Я проворчал ему вдогонку:

– Легче ты, морда… Тотчас он остановился.

Почуяв неладное, я хотел было обойти его сторонкой… Мой напарник послушно следовал за мной.

– А ну-ка ты, пахан…

– Ась?..

– Ты глухой или нет? Ходи сюда.

Я подошел.

– Закурить есть?

Я полез в штаны – и в один миг кисет вылетел у меня из рук, перед глазами как бы вспыхнуло пламя, и я с размаху сел на землю. Эх! Наше дело такое – помалкивай…

– Паскуда! – наставительно произнес в бараньей шапке. – Теперь будешь вежливая, сука…

– Мать твою за ногу,- пробормотал я, но, к счастью, он уже не слышал. Вот, значит, как: с чего началась когда-то моя лагерная жизнь, тем она и окончилась. Да и то сказать, много ли силы надо, чтобы ковырнуть с копыт долой такую вот старую трухлявину.

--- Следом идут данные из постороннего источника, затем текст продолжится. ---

(** * magent/model.py: the model hosting protocol

    A supervisor process owns a [ProcessingModel] handle; the model itself
    runs in a worker process executing [model_client].  Both ends talk over
    one [multiprocessing.Pipe].  This development embeds both ends and the
    pipe, and proves the properties of the protocol. *)

From Stdlib Require Import List String Ascii ZArith Bool Arith Lia.
Import ListNotations.
Open Scope string_scope.
Open Scope list_scope.
Set Warnings "-register-all".

(** ** Python values that travel on the pipe *)

(** Lists, tuples, strings, ints, bools and [None] are modelled structurally.
    Every other object (a numpy array, a float, ...) is [VObj n], identified
    by a number; what indexing it and comparing it with a string do is the
    business of its library, see [Objects] below. *)
Inductive value : Type :=
  | VNone
  | VBool (b : bool)
  | VInt (z : Z)
  | VStr (s : string)
  | VList (items : list value)
  | VTuple (items : list value)
  | VObj (n : nat).

(** Exceptions that can leave a method or the worker function. *)
Inductive exn : Type :=
  | IndexError
  | TypeError
  | UnboundLocalError (name : string)
  | AssertionError
  | ValueError
  | ModelError (n : nat).

(** How the objects [VObj n] behave where this program touches them:
    [obj[i]], and [obj == 'literal'] used as a condition (in [if] and
    [assert]).  Both may raise: a numpy array of several entries compares
    elementwise, and the truth value of the result is ambiguous
    (ValueError).  The program is verified for every such behaviour. *)
Class Objects : Type := {
  object_getitem : nat -> nat -> exn + value;
  object_eq_str : nat -> string -> exn + bool
}.

(** [v[i]] *)
Definition getitem {O : Objects} (v : value) (i : nat) : exn + value :=
  match v with
  | VList items | VTuple items =>
      match nth_error items i with
      | Some x => inr x
      | None => inl IndexError
      end
  | VStr s =>
      match String.get i s with
      | Some a => inr (VStr (String a EmptyString))
      | None => inl IndexError
      end
  | VObj n => object_getitem n i
  | VNone | VBool _ | VInt _ => inl TypeError
  end.
(* ===== verification/_CoqProject ===== *)
-Q . S2P
Prelude.v
GoStd.v
Hash.v
Types.v
GoFloat.v
Rounding.v
BinHeap.v
ExpiryHeap.v
Glob.v
KV.v
Reaper.v
KVCalls.v
StringStore.v
TypedStore.v
HashStore.v
ListStore.v
SetStore.v
ZSetStore.v
StreamStore.v
BitmapStore.v
RESP.v
Commands.v
Auth.v
WAL.v
Log.v
Transaction.v
VectorPayload.v
Float32.v
Hnsw.v
VectorRows.v
VectorIndex.v
VectorIndexCorrect.v
VectorHistory.v
Recovery.v
Vectors.v
VectorsCorrect.v
VectorOps.v
VectorSim.v
VectorCrash.v
VectorRecovery.v
Replication.v
ReplSession.v
PubSub.v
Executor.v
DispatchTyped.v
Durability.v
ReplStream.v
StateFile.v
Config.v
Isolation.v
Orchestrator.v
OrchestratorCorrect.v
OrchestratorPorts.v
OrchestratorAccess.v
Ingress.v
IngressCorrect.v
VectorQuery.v
VectorDurable.v
Cluster.v
Cache.v
Workflow.v
Limits.v
Server.v
ServerCorrect.v
HashRing.v
(** ** The interface the typed stores are written against *)
Class EntryStore (S : Type) := {
  es_read : Z → string → S → option Entry;             (* GetForRead / Get *)
  es_write : Z → string → S → option Entry * S;        (* GetForWrite *)
  es_put : string → Entry → S → S;                     (* sh.data[key] = e *)
  es_set : Z → string → value → DataType → Z → S → S;  (* Set *)
  es_nextVersion : S → Z * S;
  es_view : S → gmap string Entry;
  es_wf : S → Prop
}.

(** The entry [Set] installs over [old]. *)
Definition set_entry (old : option Entry) (now : Z) (v : value) (t : DataType) (ttl ver : Z) : Entry :=
  {| Value := v; EType := t; ExpiresAt := if ttl >? 0 then i64 (now + ttl) else 0;
     Version := ver; CreatedAt := match old with Some e => CreatedAt e | None => now end;
     UpdatedAt := now |}.

Class EntryStoreLaws (S : Type) `{EntryStore S} := {
  es_read_spec now key s : es_wf s → es_read now key s = live now (es_view s !! key);
  es_write_fst now key s : es_wf s → fst (es_write now key s) = live now (es_view s !! key);
  es_write_view now key s :
    es_wf s → es_view (snd (es_write now key s))
              = partial_alter (fun o => live now o) key (es_view s);
  es_write_wf now key s : es_wf s → es_wf (snd (es_write now key s));
  es_put_view key e s : es_wf s → es_view (es_put key e s) = <[key := e]> (es_view s);
  es_put_wf key e s : es_wf s → es_wf (es_put key e s);
  es_set_view now key v t ttl s :
    es_wf s → es_view (es_set now key v t ttl s)
      = <[key := set_entry (es_view s !! key) now v t ttl (fst (es_nextVersion s))]> (es_view s);
  es_set_wf now key v t ttl s : es_wf s → es_wf (es_set now key v t ttl s);
  es_nextVersion_view s : es_view (snd (es_nextVersion s)) = es_view s;
  es_nextVersion_wf s : es_wf s → es_wf (snd (es_nextVersion s))
}.

#[export] Hint Resolve es_write_wf es_put_wf es_set_wf es_nextVersion_wf : dbx.

(** A write handler's lookup, and its write-back through the locked entry. *)
Section EntryStoreFacts.
Context {S : Type} `{EntryStoreLaws S}.
(** The version of [shrink_wf] for shards that lost some entries each. *)
Lemma reaped_store now kv ss :
  kv_wf kv → Forall2 (λ s s', reaped now (data s) (data s')) (shards kv) ss →
  let kv' := {| shards := ss; numShards := numShards kv; version := version kv |} in
  kv_wf kv' ∧ reaped now (view kv) (view kv').
Proof.
  intros Hwf Hr. cbv zeta. set (kv' := {| shards := ss |}).
  assert (Hwf' : kv_wf kv').
  { destruct Hwf as (Hn & Hl & Hp). split; [done|]. unfold zlen in *. cbn.
    rewrite <- (Forall2_length _ _ _ Hr). split; [done|]. intros i s' key Hi [e He].
    destruct (Forall2_lookup_r _ _ _ _ _ Hr Hi) as (s & Hs & Hsub & _).
    eapply (Hp i s); [done|]. exists e. by eapply lookup_weaken. }
  assert (Hat : ∀ k, reaped now (data (getShard kv k)) (data (getShard kv' k))).
  { intros k. pose proof (shardAt_lt kv k Hwf) as Hlt. apply list_lookup_lookup_total_lt in Hlt.
    destruct (Forall2_lookup_l _ _ _ _ _ Hr Hlt) as (s' & Hs' & Hx). unfold getShard.
    change (shards kv') with ss. change (shardAt kv' k) with (shardAt kv k).
    by rewrite (list_lookup_total_correct ss _ _ Hs'). }
  split; [done|]. split.
  - apply map_subseteq_spec. intros k e. rewrite !view_lookup by done. intros He.
    eapply lookup_weaken; [done|]. apply Hat.
  - intros k e. rewrite !view_lookup by done. apply Hat.
Qed.

Lemma reap_spec now limit kv :
  kv_wf kv → let '(n, kv') := DeleteExpiredLimit now limit kv in
  kv_wf kv' ∧ version kv' = version kv ∧ spec_reap now limit (view kv) (view kv') n.
Proof.
  intros Hwf. unfold DeleteExpiredLimit. pose proof (reap_shards_reaped now limit 0 (shards kv)) as Hs.
  destruct (reap_shards now limit 0 (shards kv)) as [n ss]. destruct Hs as (H1 & H2 & H3).
  destruct (reaped_store now kv ss Hwf H1) as (Hwf' & Hsub & Hexp). split; [done|]. split; [done|].
  set (kv' := {| shards := ss |}) in *. change ss with (shards kv') in H2.
  rewrite !sum_sizes in H2 by done. unfold spec_reap. conjs; [done|lia|done|]. intros Hl. apply H3; lia.
Qed.

(** ** Refinement *)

У меня гудело в голове и ныли ягодицы.

– Сейчас пойдем,- сказал я слепому,- обожди маленько.

– Тебя в лагере били? – спросил я у слепого, когда мы стали спускаться с горки. Вокруг нас рос все такой же чахлый кустарник, и до станции было далеко.

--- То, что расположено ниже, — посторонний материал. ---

(* ===== verification/BitmapStore.v ===== *)
(** * The bitmap store ([engine/bitmap.go])

    Bit operations on byte slices held by bitmap or string entries. Offsets are
    Go [int]s, so division and remainder truncate towards zero. *)

From S2P Require Import Prelude Types KV.

Definition is_bits (t : DataType) : bool := bool_decide (t = TypeBitmap) || bool_decide (t = TypeString).

(** [ensureSize]: append zero bytes until the byte of [bit] is there. *)
Definition ensureSize (buf : slice) (bit : Z) : slice :=
  sappend buf (replicate (Z.to_nat (Z.quot bit 8 + 1 - slen buf)) Byte.x00).

(** [(b >> bitIdx) & 1], and the two assignments to one bit; the shifted 1 is a
    byte, so a shift by 8 or more is 0. *)
Definition bit_of (b : byte) (bitIdx : Z) : Z := Z.land (Z.shiftr (b2z b) bitIdx) 1.
Definition set_bit_of (b : byte) (bitIdx value : Z) : byte :=
  let mask := u8 (Z.shiftl 1 bitIdx) in
  z2b (if value =? 1 then Z.lor (b2z b) mask else Z.ldiff (b2z b) mask).

(** [for b != 0 { count += int(b & 1); b >>= 1 }]; a byte is 0 after 8 rounds. *)
Fixpoint popCount_loop (fuel : nat) (b count : Z) : Z :=
  match fuel with
  | O => count
  | S fuel' => if b =? 0 then count else popCount_loop fuel' (Z.shiftr b 1) (count + Z.land b 1)
  end.
Definition popCount (b : byte) : Z := popCount_loop 9 (b2z b) 0.

Definition bit_count (buf : list byte) (start end_ : Z) : Z :=
  foldl (fun count b => count + popCount b) 0 (if start >? end_ then [] else sub buf start (end_ + 1)).

(** The inner loop of [BitPos] over one byte, from [bitIdx] down. *)
Fixpoint byte_pos (b : byte) (bitVal : Z) (bitIdx : nat) : option Z :=
  if bit_of b (Z.of_nat bitIdx) =? bitVal then Some (7 - Z.of_nat bitIdx)
  else match bitIdx with O => None | S i => byte_pos b bitVal i end.
Fixpoint bit_pos (buf : list byte) (byteIdx : Z) (bitVal : Z) : option Z :=
  match buf with
  | [] => None
  | byt :: buf =>
      match byte_pos byt bitVal 7 with
      | Some p => Some (byteIdx * 8 + p)
      | None => bit_pos buf (byteIdx + 1) bitVal
      end
  end.

Section BitmapStore.
Context {S : Type} `{EntryStoreLaws S}.

(** [getBitmap]: the bytes, with the entry that holds them. *)
Definition getBitmap (now : Z) (key : string) (s : S) : res error (slice * option Entry) * S :=
  let '(o, s) := es_write now key s in
  match o with
  | None => (Ok (None, None), s)
  | Some e =>
      if negb (is_bits (EType e)) then (Err ErrWrongType, s)
      else match Value e with
           | VBytes v => (Ok (v, Some e), s)
           | _ => (Err ErrWrongType, s)
           end
  end.

Definition SetBit (now : Z) (key : string) (offset value : Z) (s : S) : res error Z * S :=
  let '(r, s) := getBitmap now key s in
  match r with
  | Err e => (Err e, s)
  | Panic => (Panic, s)
  | Ok (buf, e) =>
      let buf := ensureSize buf offset in
      let byteIdx := Z.quot offset 8 in
      let bitIdx := 7 - Z.rem offset 8 in
      if byteIdx <? 0 then (Panic, s)
      else
        let b := contents buf !!! Z.to_nat byteIdx in
        let oldBit := bit_of b bitIdx in
        let buf := Some (<[Z.to_nat byteIdx := set_bit_of b bitIdx value]> (contents buf)) in
        let entry := match e with
                     | None => mkEntry (VBytes buf) TypeBitmap
                     | Some e => setValue (VBytes buf) e
                     end in
        (Ok oldBit, es_put key entry s)
  end.

(** The bytes a read sees; the type assertion panics on another payload. *)
Definition readBits (now : Z) (key : string) (s : S) : res error (option (list byte)) :=
  match es_read now key s with
  | None => Ok None
  | Some e =>
      if negb (is_bits (EType e)) then Err ErrWrongType
      else match Value e with VBytes v => Ok (Some (contents v)) | _ => Panic end
  end.

Definition GetBit (now : Z) (key : string) (offset : Z) (s : S) : res error Z :=
  let? o := readBits now key s in
  match o with
  | None => Ok 0
  | Some buf =>
      let byteIdx := Z.quot offset 8 in
      if byteIdx >=? zlen buf then Ok 0
      else if byteIdx <? 0 then Panic
      else Ok (bit_of (buf !!! Z.to_nat byteIdx) (7 - Z.rem offset 8))
  end.

Definition BitCount (now : Z) (key : string) (start end_ : Z) (rangeSet : bool) (s : S) : res error Z :=
  let? o := readBits now key s in
  match o with
  | None => Ok 0
  | Some buf =>
      let start := if negb rangeSet then 0 else start in
      let end_ := if negb rangeSet then zlen buf - 1 else end_ in
      let '(start, end_) := clamp_range (zlen buf) start end_ in
      Ok (bit_count buf start end_)
  end.

Definition BitPos (now : Z) (key : string) (bitVal : Z) (s : S) : res error Z :=
  let? o := readBits now key s in
  match o with
  | None => Ok (if bitVal =? 0 then 0 else -1)
  | Some buf =>
      match bit_pos buf 0 bitVal with
      | Some p => Ok p
      | None => Ok (if bitVal =? 0 then zlen buf * 8 else -1)
      end
  end.

End BitmapStore.

(** ** Bitmaps as sequences of bits, most significant bit of a byte first *)
Definition byte_bits (b : byte) : list bool := (fun k => Z.testbit (b2z b) k) <$> [7; 6; 5; 4; 3; 2; 1; 0].
Definition bits (l : list byte) : list bool := l ≫= byte_bits.

Lemma length_byte_bits b : length (byte_bits b) = 8%nat.
Proof. done. Qed.

Lemma bits_cons b l : bits (b :: l) = byte_bits b ++ bits l.
Proof. done. Qed.

Lemma length_bits l : length (bits l) = (8 * length l)%nat.
Proof.
  induction l as [|b l IH]; [done|]. rewrite bits_cons, length_app, IH, length_byte_bits. cbn [length]. lia.
Qed.

Lemma bits_lookup l i k :
  (k < 8)%nat → bits l !! (8 * i + k)%nat = l !! i ≫= fun b => byte_bits b !! k.
Proof.
  intros Hk. revert i. induction l as [|b l IH]; intros i; [by rewrite lookup_nil|].
  rewrite bits_cons. destruct i as [|i].
  - rewrite lookup_app_l by (rewrite length_byte_bits; lia). by rewrite Nat.mul_0_r.
  - rewrite lookup_app_r by (rewrite length_byte_bits; lia).
    rewrite length_byte_bits. cbn [lookup list_lookup]. rewrite <- IH. f_equal. lia.
Qed.

Definition b2i (b : bool) : Z := if b then 1 else 0.

(** One byte, checked on all of them. *)
Definition byte_ok (b : byte) : bool :=
  forallb (fun k => let bitIdx := 7 - Z.of_nat k in
    bool_decide (bit_of b bitIdx = b2i (default false (byte_bits b !! k))) &&
    bool_decide (byte_bits (set_bit_of b bitIdx 1) = <[k := true]> (byte_bits b)) &&
    bool_decide (byte_bits (set_bit_of b bitIdx 0) = <[k := false]> (byte_bits b))) (seq 0 8) &&
  bool_decide (popCount b = foldr (fun x n => b2i x + n) 0 (byte_bits b)).

Lemma byte_ok_all b : byte_ok b = true.
Proof. destruct b; vm_compute; reflexivity. Qed.

Lemma byte_ok_bit b k :
  (k < 8)%nat →
  bit_of b (7 - Z.of_nat k) = b2i (default false (byte_bits b !! k)) ∧
  byte_bits (set_bit_of b (7 - Z.of_nat k) 1) = <[k := true]> (byte_bits b) ∧
  byte_bits (set_bit_of b (7 - Z.of_nat k) 0) = <[k := false]> (byte_bits b).
Proof.
  intros Hk. pose proof (byte_ok_all b) as Hb. unfold byte_ok in Hb.
  apply andb_true_iff in Hb as [Hb _]. rewrite forallb_forall in Hb.
  specialize (Hb k ltac:(apply in_seq; lia)). by bool_to_prop.
Qed.

Lemma set_bit_of_value b k value :
  (k < 8)%nat → byte_bits (set_bit_of b (7 - Z.of_nat k) value) = <[k := value =? 1]> (byte_bits b).
Proof.
  intros Hk. destruct (byte_ok_bit b k Hk) as (_ & H1 & H0).
  unfold set_bit_of in *. change (1 =? 1) with true in H1. change (0 =? 1) with false in H0.
  destruct (value =? 1); done.
Qed.

Lemma set_bit_of_lookup l (q r : nat) value b :
  (r < 8)%nat → l !! q = Some b →
  bits (<[q := set_bit_of b (7 - Z.of_nat r) value]> l) = <[(8 * q + r)%nat := value =? 1]> (bits l).
Proof.
  intros Hr Hb. apply list_eq. intros i.
  assert (i = 8 * (i / 8) + i mod 8)%nat as Hi by (apply Nat.div_mod; lia).
  pose proof (Nat.mod_upper_bound i 8 ltac:(lia)) as Hm.
  set (q' := (i / 8)%nat) in *. set (r' := (i mod 8)%nat) in *. clearbody q' r'. subst i.
  pose proof (lookup_lt_Some _ _ _ Hb).
  rewrite bits_lookup by done. destruct (decide (q' = q)) as [->|Hq].
  - rewrite list_lookup_insert_eq by done. cbn [mbind option_bind].
    rewrite set_bit_of_value by done. destruct (decide (r' = r)) as [->|].
    + rewrite !list_lookup_insert_eq; [done|rewrite length_bits; lia|rewrite length_byte_bits; lia].
    + rewrite !list_lookup_insert_ne by lia. rewrite bits_lookup by done. by rewrite Hb.
  - rewrite !list_lookup_insert_ne by lia. by rewrite bits_lookup.
Qed.

Lemma bits_replicate n : bits (replicate n Byte.x00) = replicate (8 * n) false.
Proof.
  induction n as [|n IH]; [done|]. cbn [replicate]. rewrite bits_cons, IH.
  replace (8 * S n)%nat with (8 + 8 * n)%nat by lia. by rewrite replicate_add.
Qed.

Lemma bits_app l k : bits (l ++ k) = bits l ++ bits k.
Proof. apply bind_app. Qed.

(** The offset split into byte and bit. *)
Lemma offset_split offset :
  0 ≤ offset → ∃ q r : nat, (r < 8)%nat ∧ Z.quot offset 8 = Z.of_nat q ∧
    Z.rem offset 8 = Z.of_nat r ∧ Z.to_nat offset = (8 * q + r)%nat.
Proof.
  intros Ho. exists (Z.to_nat (Z.quot offset 8)), (Z.to_nat (Z.rem offset 8)).
  pose proof (Z.rem_bound_pos offset 8 Ho ltac:(lia)). pose proof (Z.quot_rem' offset 8).
  pose proof (Z.quot_pos offset 8 Ho ltac:(lia)). conjs; lia.
Qed.

Lemma count_bits l :
  foldl (fun count b => count + popCount b) 0 l = Z.of_nat (length (List.filter id (bits l))).
Proof.
  replace (Z.of_nat _) with (0 + Z.of_nat (length (List.filter id (bits l)))) by lia.
  generalize 0 as n. induction l as [|b l IH]; intros n; cbn [foldl]; [cbn; lia|].
  rewrite IH, bits_cons. pose proof (byte_ok_all b) as Hb. unfold byte_ok in Hb.
  apply andb_true_iff in Hb as [_ Hp]. bool_to_prop. rewrite Hp, List.filter_app, length_app.
  assert (Hf : ∀ xs, foldr (fun x n => b2i x + n) 0 xs = Z.of_nat (length (List.filter id xs))).
  { induction xs as [|[] xs IHx]; cbn [foldr List.filter id length b2i]; lia. }
  rewrite Hf. lia.
Qed.

(** The first position with a given value. *)
Definition first_bit (v : bool) (bs : list bool) (p : nat) : Prop :=
  bs !! p = Some v ∧ ∀ i, (i < p)%nat → bs !! i = Some (negb v).

Lemma byte_pos_spec b v :
  match byte_pos b (b2i v) 7 with
  | Some p => ∃ k : nat, p = Z.of_nat k ∧ first_bit v (byte_bits b) k ∧ (k < 8)%nat
  | None => byte_bits b = replicate 8 (negb v)
  end.
Proof.
  assert (Hfirst : ∀ bs k, bool_decide (bs !! k = Some v) = true →
    forallb (fun i => bool_decide (bs !! i = Some (negb v))) (seq 0 k) = true → first_bit v bs k).
  { intros bs k Hk Hall. bool_to_prop. split; [done|]. intros i Hi.
    rewrite forallb_forall in Hall. specialize (Hall i ltac:(apply in_seq; lia)). by bool_to_prop. }
  destruct v, b;
    match goal with |- context [byte_pos ?x ?y 7] =>
      let r := eval vm_compute in (byte_pos x y 7) in change (byte_pos x y 7) with r; cbv iota beta end;
    first [reflexivity
          |match goal with |- ∃ k, ?p = _ ∧ _ => exists (Z.to_nat p) end;
           split; [reflexivity|]; split; [apply Hfirst; vm_compute; reflexivity|vm_compute; lia]].
Qed.

Lemma bit_pos_spec l i v :
  match bit_pos l i (b2i v) with
  | Some p => ∃ k : nat, p = i * 8 + Z.of_nat k ∧ first_bit v (bits l) k
  | None => bits l = replicate (8 * length l) (negb v)
  end.
Proof.
  revert i. induction l as [|b l IH]; intros i; cbn [bit_pos]; [done|].
  pose proof (byte_pos_spec b v) as Hb. rewrite bits_cons.
  destruct (byte_pos b (b2i v) 7) as [p|].
  - destruct Hb as (k & -> & [H1 H2] & Hk). exists k. split; [done|].
    split; [by apply lookup_app_l_Some|]. intros j Hj. by apply lookup_app_l_Some, H2.
  - specialize (IH (i + 1)). destruct (bit_pos l (i + 1) (b2i v)) as [p|].
    + destruct IH as (k & -> & [H1 H2]). exists (8 + k)%nat. split; [lia|]. rewrite Hb. split.
      * rewrite lookup_app_r, length_replicate by (rewrite length_replicate; lia).
        by replace (8 + k - 8)%nat with k by lia.
      * intros j Hj. destruct (decide (j < 8)%nat).
        { rewrite lookup_app_l by (rewrite length_replicate; lia). by apply lookup_replicate_2. }
        rewrite lookup_app_r, length_replicate by (rewrite length_replicate; lia). apply H2. lia.
    + rewrite Hb, IH, <- replicate_add. f_equal. cbn [length]. lia.
Qed.

(** ** Behaviour of the store *)
Section Behaviour.
Context {S : Type} `{EntryStoreLaws S}.

(** The bytes at a key that a bit operation sees; a missing key is empty. *)
Definition bits_at (now : Z) (key : string) (s : S) : option (list byte) :=
  match live now (es_view s !! key) with
  | None => Some []
  | Some e => if is_bits (EType e) then
                match Value e with VBytes v => Some (contents v) | _ => None end
              else None
  end.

– А то как же,- сказал он.

– А мне так в первый же день обломилось. Вот как сейчас помню – и не верится, что столько лет прошло.

Я стал рассказывать:

– Пригнали нас зимой – этап триста гавриков. Все с одной тюрьмы. Суток десять тряслись в Столыпине, потом в теплушках, ехали, охали-приехали. Вылезай! Вылазим: братцы… Куда ж это нас загнали…

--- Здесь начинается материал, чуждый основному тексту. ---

(* ===== verification/WAL.v ===== *)
(** * The write-ahead log ([persistence/wal.go], [security/encryption.go])

    The frame codec, the scan that recovery uses, the repair of a torn tail, and
    encryption at rest. AES-GCM is a parameter, the record [AEAD], with the laws
    of an authenticated cipher as hypotheses where a theorem needs them. *)

From S2P Require Import Prelude GoStd.

(** ** Records *)
Definition RecordSet : byte := Byte.x01.
Definition RecordDelete : byte := Byte.x02.
Definition RecordExpire : byte := Byte.x03.
Definition RecordVAdd : byte := Byte.x04.
Definition RecordVAddBatch : byte := Byte.x05.
Definition RecordVTombstone : byte := Byte.x06.
Definition RecordDeleteIndex : byte := Byte.x07.
Definition RecordVMigrateStart : byte := Byte.x08.
Definition RecordVMigrateAdd : byte := Byte.x09.
Definition RecordVMigrateSwap : byte := Byte.x0a.
Definition RecordVMigrateCancel : byte := Byte.x0b.

Definition walV2Magic : list byte := bytes_of "DBXWAL2" ++ [Byte.x0a].
Definition walEncMagic : list byte := bytes_of "DBXWALe2".
Definition maxWALFrameSize : Z := Z.shiftl 64 20.

Record WALEffect := {
  we_Type : byte;
  we_Key : string;
  we_Value : slice;
  we_ExpiresAt : Z   (* Unix nanoseconds; 0: no expiry *)
}.

#[export] Instance WALEffect_eq_dec : EqDecision WALEffect.
Proof. solve_decision. Defined.

(** The channel and the error of a queued record are not part of the value. *)
Record WALRecord := {
  r_Type : byte;
  r_Key : string;
  r_Value : slice;
  r_TTLNano : Z;
  Timestamp : Z;
  Sequence : Z;
  Effects : list WALEffect
}.

#[export] Instance WALRecord_eq_dec : EqDecision WALRecord.
Proof. solve_decision. Defined.

(** ** Errors *)
Inductive ioerror := io_EOF | io_ErrUnexpectedEOF.
Inductive werror :=
| FrameLength (cause : ioerror)
| InvalidFrameLength (n : Z)
| FramePayload (cause : ioerror)
| DecryptFailed
| CRCMismatch (expected actual : Z)
| UnsupportedVersion (v : byte)
| TruncatedHeader
| InvalidEffectCount (n : Z)
| TruncatedEffect
| InvalidEffectLengths
| TrailingBytes (n : Z)
| UnsupportedFormat
| MissingHeader (cause : ioerror)
| WrongRecordCount (n : Z)
| StopScan.

#[export] Instance ioerror_eq_dec : EqDecision ioerror.
Proof. solve_decision. Defined.
#[export] Instance werror_eq_dec : EqDecision werror.
Proof. solve_decision. Defined.

(** ** Encryption: nonce, then ciphertext with its tag *)
Record AEAD := {
  Seal : list byte → list byte → list byte;            (* nonce, plaintext *)
  Open : list byte → list byte → option (list byte)    (* nonce, ciphertext *)
}.
Definition NonceSize : nat := 12.

(** [Encrypt], with the random nonce as an argument. *)
Definition Encrypt (g : AEAD) (nonce plaintext : list byte) : list byte := nonce ++ Seal g nonce plaintext.
Definition Decrypt (g : AEAD) (ciphertext : list byte) : option (list byte) :=
  if (length ciphertext <? NonceSize)%nat then None
  else Open g (take NonceSize ciphertext) (drop NonceSize ciphertext).

(** ** The codec *)
Definition encode_effect (e : WALEffect) : list byte :=
  we_Type e :: be_put 4 (strlen (we_Key e)) ++ be_put 4 (slen (we_Value e)) ++
  be_put 8 (u64 (we_ExpiresAt e)) ++ bytes_of (we_Key e) ++ contents (we_Value e).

Кругом тайга, сугробы, конвой: вагоны оцепили, автоматы наизготовку, пулеметы. Цельная армия. Собаки гавкают… Ну, разделили нас на две половины, восемьдесят рыл отобрали, остальных – в сторону. Слышим: стройся по четыре! Пошли пересчитывать. Сосчитали. Колонна, внимание! За неподчинение закону, требованью конвоя! Попытку к бегству! И прочее… Следуй!.. И потопали мы – акурат на старую пересылку,- может, помнишь.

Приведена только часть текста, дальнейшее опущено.